_Dataset records_
Lemma combineElements_keeps fuel f s w o w' :
  wellFormed w ->
  (exists m, localItemsCache w = Some m /\ f ∈ dom m /\ s ∈ dom m) ->
  combineElements envHttp envFault fuel f s w = (o, w') ->
  storeOk (db w') /\ (o = Ret tt -> wellFormed w').
Proof.
  intros [Hst Hmir] (m & Hm & Hf & Hs) Hrun.
  rewrite Hm in Hmir.
  destruct (db w) as [[rows|] [cs|]] eqn:Hdb; try done. cbn [items] in Hmir.
  assert (Hin : forall n, n ∈ dom m -> hasItem n rows = true).
  { intros n [e He]%elem_of_dom. eapply hasEntry_hasItem, (Hmir n e He). }
  assert (Hcase : o = Ret tt \/ o <> Ret tt)
    by (destruct o as [[]| | |]; [by left|by right..]).
  destruct Hcase as [->|Hne].
  - apply combineElements_returns in Hrun
      as (resp & m' & rows' & cs' & _ & Hm' & Hi & Hcs & H0 & Hc' & Hdb').
    rewrite Hdb in Hi, Hcs. cbn in Hi, Hcs.
    injection Hi as <-. injection Hcs as <-. assert (m' = m) as -> by congruence.
    assert (Hok : storeOk (db w')).
    { rewrite Hdb'. apply storeOk_insert; auto using hasItem_upsertRow_mono,
        hasItem_upsertRow. by apply storeOk_upsert. }
    split; [done|]. intros _. split; [done|].
    rewrite Hc', Hdb'. cbn [items].
    intros n e. destruct (decide (n = Result resp)) as [->|Hn].
    + rewrite lookup_insert_eq. intros [= <-]. apply hasEntry_upsert_same.
    + rewrite lookup_insert_ne by done. intros He.
      rewrite hasEntry_upsert_other by done. by apply (Hmir n e).
  - split; [|done].
    destruct (combineElements_db _ _ _ _ _ _ Hrun Hne)
      as [->|(resp & rows' & Hi & ->)]; [by rewrite Hdb|].
    rewrite Hdb in Hi |- *. cbn in Hi |- *. injection Hi as <-.
    by apply storeOk_upsert.
Qed.
(** Once unmounted, only [componentDidMount] changes the instance. *)
Lemma exec_unmounted i o :
  _isMounted i = false → is_mount o = false → exec i o = i.
Proof.
  intros Hm Ho. unfold exec.
  destruct o; try discriminate Ho; unfold perform.
  - destruct i; simpl in *. by subst.
  - reflexivity.
  - unfold _onStreamKeyChange. by rewrite setStateIfMounted_unmounted.
  - unfold mbind, M_bind, bind, ret.
    destruct (result (_onSubmit i)); cbn [final]; apply onSubmit_final.
  - by rewrite setStateIfMounted_unmounted.
Qed.

Lemma run_unmounted ops i :
  _isMounted i = false →
  forallb (λ o, negb (is_mount o)) ops = true →
  run ops i = i.
Proof.
  intros Hm. unfold run. induction ops as [|o ops IH]; simpl; [done|].
  intros [Ho Hops]%andb_true_iff. apply negb_true_iff in Ho.
  rewrite exec_unmounted by done. by apply IH.
Qed.

(** **** C1 *)

(** C1. After [componentWillUnmount] has run, and whatever the handlers and
    the asynchronous operations do next short of mounting the component
    again, [_isMounted] is false, the state is the one the component was
    unmounted with, and a call of [_setStateIfMounted] changes nothing. *)
Theorem setStateIfMounted_after_unmount i ops newState :
  forallb (λ o, negb (is_mount o)) ops = true →
  let j := run ops (final (componentWillUnmount i)) in
  _isMounted j = false ∧
  state j = state i ∧
  _setStateIfMounted newState j = mkRan (Return tt) j [].
Proof.
  intros Hops j. subst j.
  rewrite run_unmounted by done. simpl.
  split; [done|]. split; [done|].
  by apply setStateIfMounted_unmounted.
Qed.

Lemma setStateIfMounted_after_unmount_witness :
  let j := run after_close (final (componentWillUnmount typed_XYZ)) in
  _isMounted j = false ∧
  state j = state typed_XYZ ∧
  _setStateIfMounted {[ "broadcasts" := VArr [broadcast_1] ]} j
  = mkRan (Return tt) j [].
Proof.
  apply (setStateIfMounted_after_unmount typed_XYZ after_close
           {[ "broadcasts" := VArr [broadcast_1] ]}).
  reflexivity.
Defined.

(** **** C6 *)

(** C6. [_onCancel] returns [true] and sends one analytics event, made by
    [createRecordingDialogEvent('start', 'cancel.button')]; it changes
    nothing in the instance and calls nobody else. *)
Theorem onCancel_closes i :
  _onCancel i =
    mkRan (Return (VBool true)) i
      [SendAnalytics (createRecordingDialogEvent "start" "cancel.button")].
Proof. reflexivity. Qed.
(* ===== verification/Skiplist.v ===== *)
(** * The skiplist (skiplist/skiplist.go)

    Nodes live in an arena: a [*node] is the index of the node, [None] is nil, and
    allocation appends. The forward pointers, the in-place update of a duplicate key
    and the level structure are those of the code. The theorems relate a well-formed
    arena to the sorted association list it represents. *)
From Stdlib Require Import ZArith Lia Strings.Byte.
From stdpp Require Import base list gmap sorting.
From S2P Require Import Prelude Key.

Abbreviation loc := nat.

Record node := mkNode {
  nKey : Key;
  nValue : bytes;
  nDeleted : bool;
  forward : list (option loc)
}.

Record Skiplist := mkSkiplist {
  arena : list node;
  head : loc;
  maxLevel : nat;
  currTopLevel : nat;
  slength : Z;
  comparator : Key → Key → Z
}.

(** [p.field] for a possibly nil [p]. *)
Definition deref (a : list node) (p : option loc) : outcome node :=
  match p with
  | None => Panic NilDereference
  | Some l => match a !! l with Some n => Ok n | None => Panic NilDereference end
  end.

Definition with_forward (f : list (option loc)) (n : node) : node :=
  mkNode (nKey n) (nValue n) (nDeleted n) f.

(** [l.forward[i] = p] *)
Definition set_forward (a : list node) (l : loc) (i : nat) (p : option loc) : outcome (list node) :=
  n ← deref a (Some l);
  f ← set_idx (forward n) i p;
  Ok (<[l := with_forward f n]> a).

(** The draws [rand.Float32() < 0.5] are the list [coins]; past its end every draw fails. *)
Fixpoint generateRandomLevel_loop (coins : list bool) (level maxLevel : nat) : nat :=
  match coins with
  | true :: coins' =>
      if (level <? maxLevel)%nat then generateRandomLevel_loop coins' (S level) maxLevel else level
  | _ => level
  end.
Definition generateRandomLevel (coins : list bool) (maxLevel : nat) : nat :=
  generateRandomLevel_loop coins 1 maxLevel.

Definition NewSkipList (maxLevel : nat) : Skiplist :=
  mkSkiplist [mkNode zeroKey [] false (replicate maxLevel None)] 0 maxLevel 1 0 compare.

(** The inner loop: follow level [i] while the next key is smaller. *)
Fixpoint walk (fuel : nat) (s : Skiplist) (key : Key) (i : nat) (current : loc) : outcome loc :=
  match fuel with
  | O => OutOfFuel
  | S fuel' =>
      n ← deref (arena s) (Some current);
      nx ← idx (forward n) i;
      match nx with
      | None => Ok current
      | Some l =>
          m ← deref (arena s) (Some l);
          if comparator s (nKey m) key <? 0 then walk fuel' s key i l else Ok current
      end
  end.

(** No level is longer than the arena. *)
Definition walk_fuel (s : Skiplist) : nat := S (length (arena s)).

(** [for i := levels-1; i >= 0; i--], recording the predecessor of every level. *)
Fixpoint descend (s : Skiplist) (key : Key) (levels : nat) (current : loc)
    (update : list (option loc)) : outcome (loc * list (option loc)) :=
  match levels with
  | O => Ok (current, update)
  | S i =>
      current' ← walk (walk_fuel s) s key i current;
      update' ← set_idx update i (Some current');
      descend s key i current' update'
  end.

(** [for i := from; i < from+n; i++ { update[i] = s.head }] *)
Fixpoint raise_update (n from : nat) (h : loc) (update : list (option loc)) : outcome (list (option loc)) :=
  match n with
  | O => Ok update
  | S n' =>
      update' ← set_idx update from (Some h);
      raise_update n' (S from) h update'
  end.

(** The splice of the new node into the levels [i], ..., [i+n-1]. *)
Fixpoint link (n i : nat) (newNode : loc) (update : list (option loc)) (a : list node) : outcome (list node) :=
  match n with
  | O => Ok a
  | S n' =>
      u ← idx update i;
      un ← deref a u;
      nx ← idx (forward un) i;
      a1 ← set_forward a newNode i nx;
      a2 ← match u with Some l => set_forward a1 l i (Some newNode) | None => Panic NilDereference end;
      link n' (S i) newNode update a2
  end.

(** The node at [p] if there is one and its key is [key]. *)
Definition hit (a : list node) (p : option loc) (key : Key) : outcome (option loc) :=
  match p with
  | None => Ok None
  | Some l => n ← deref a p; Ok (if decide (nKey n = key) then Some l else None)
  end.

Definition set_value (value : bytes) (deleted : bool) (n : node) : node :=
  mkNode (nKey n) value deleted (forward n).

Definition insert (s : Skiplist) (coins : list bool) (key : Key) (value : bytes) (deleted : bool)
    : outcome Skiplist :=
  '(_, update) ← descend s key (currTopLevel s) (head s) (replicate (maxLevel s) None);
  u0 ← idx update 0;
  n0 ← deref (arena s) u0;
  next ← idx (forward n0) 0;
  found ← hit (arena s) next key;
  match found with
  | Some l =>
      Ok (mkSkiplist (alter (set_value value deleted) l (arena s))
            (head s) (maxLevel s) (currTopLevel s) (slength s) (comparator s))
  | None =>
      let randomLevel := generateRandomLevel coins (maxLevel s) in
      update' ← raise_update (randomLevel - currTopLevel s) (currTopLevel s) (head s) update;
      let newNode := length (arena s) in
      a ← link randomLevel 0 newNode update'
            (arena s ++ [mkNode key value deleted (replicate randomLevel None)]);
      Ok (mkSkiplist a (head s) (maxLevel s) (Nat.max (currTopLevel s) randomLevel)
            (slength s + 1) (comparator s))
  end.

Definition Insert (s : Skiplist) (coins : list bool) (key : Key) (value : bytes) : outcome Skiplist :=
  insert s coins key value false.

Definition Delete (s : Skiplist) (coins : list bool) (key : Key) : outcome Skiplist :=
  insert s coins key [] true.

(** The descent of [Search], which records no predecessors. *)
Fixpoint search_from (s : Skiplist) (key : Key) (levels : nat) (current : loc) : outcome loc :=
  match levels with
  | O => Ok current
  | S level =>
      current' ← walk (walk_fuel s) s key level current;
      search_from s key level current'
  end.

Definition Search (s : Skiplist) (key : Key) : outcome (option loc) :=
  current ← search_from s key (currTopLevel s) (head s);
  n ← deref (arena s) (Some current);
  next ← idx (forward n) 0;
  hit (arena s) next key.

(** [(value, found, deleted)] *)
Definition Lookup (s : Skiplist) (key : Key) : outcome (bytes * bool * bool) :=
  found ← Search s key;
  match found with
  | None => Ok ([], false, false)
  | Some _ => n ← deref (arena s) found; Ok (nValue n, true, nDeleted n)
  end.

(** ** Iterators

    An iterator is the [current] pointer; it reads the skiplist it was made from. *)
Definition Iterator : Type := option loc.

Definition iterator (s : Skiplist) : outcome Iterator :=
  n ← deref (arena s) (Some (head s)); idx (forward n) 0.

Definition Valid (it : Iterator) : bool := bool_decide (is_Some it).

Definition Next (s : Skiplist) (it : Iterator) : outcome Iterator :=
  match it with
  | None => Ok None
  | Some _ => n ← deref (arena s) it; idx (forward n) 0
  end.

Definition Entry (s : Skiplist) (it : Iterator) : outcome (Key * bytes * bool) :=
  match it with
  | None => Ok (zeroKey, [], false)
  | Some _ => n ← deref (arena s) it; Ok (nKey n, nValue n, nDeleted n)
  end.

Example insert_demo :
  (s1 ← Insert (NewSkipList 4) [true; true] (mkKey 1 5) [x01];
   s2 ← Insert s1 [] (mkKey 1 3) [x02];
   s3 ← Delete s2 [true] (mkKey 0 9);
   s4 ← Insert s3 [true;true;true;true;true] (mkKey 1 3) [x03];
   r ← Lookup s4 (mkKey 1 3);
   d ← Lookup s4 (mkKey 0 9);
   it ← iterator s4;
   e ← Entry s4 it;
   Ok (r, d, e, slength s4)) =
  Ok ([x03], true, false, ([], true, true), (mkKey 0 9, [], true), 3).
Proof. vm_compute. reflexivity. Qed.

_Work to complete_
Take exactly the lines from the one containing "(** C1. After" through the one containing "split; [done|]. split; [done|]." in the data above, and output them with nothing added.

_Answer to the exercise_
(** C1. After [componentWillUnmount] has run, and whatever the handlers and
    the asynchronous operations do next short of mounting the component
    again, [_isMounted] is false, the state is the one the component was
    unmounted with, and a call of [_setStateIfMounted] changes nothing. *)
Theorem setStateIfMounted_after_unmount i ops newState :
  forallb (λ o, negb (is_mount o)) ops = true →
  let j := run ops (final (componentWillUnmount i)) in
  _isMounted j = false ∧
  state j = state i ∧
  _setStateIfMounted newState j = mkRan (Return tt) j [].
Proof.
  intros Hops j. subst j.
  rewrite run_unmounted by done. simpl.
  split; [done|]. split; [done|].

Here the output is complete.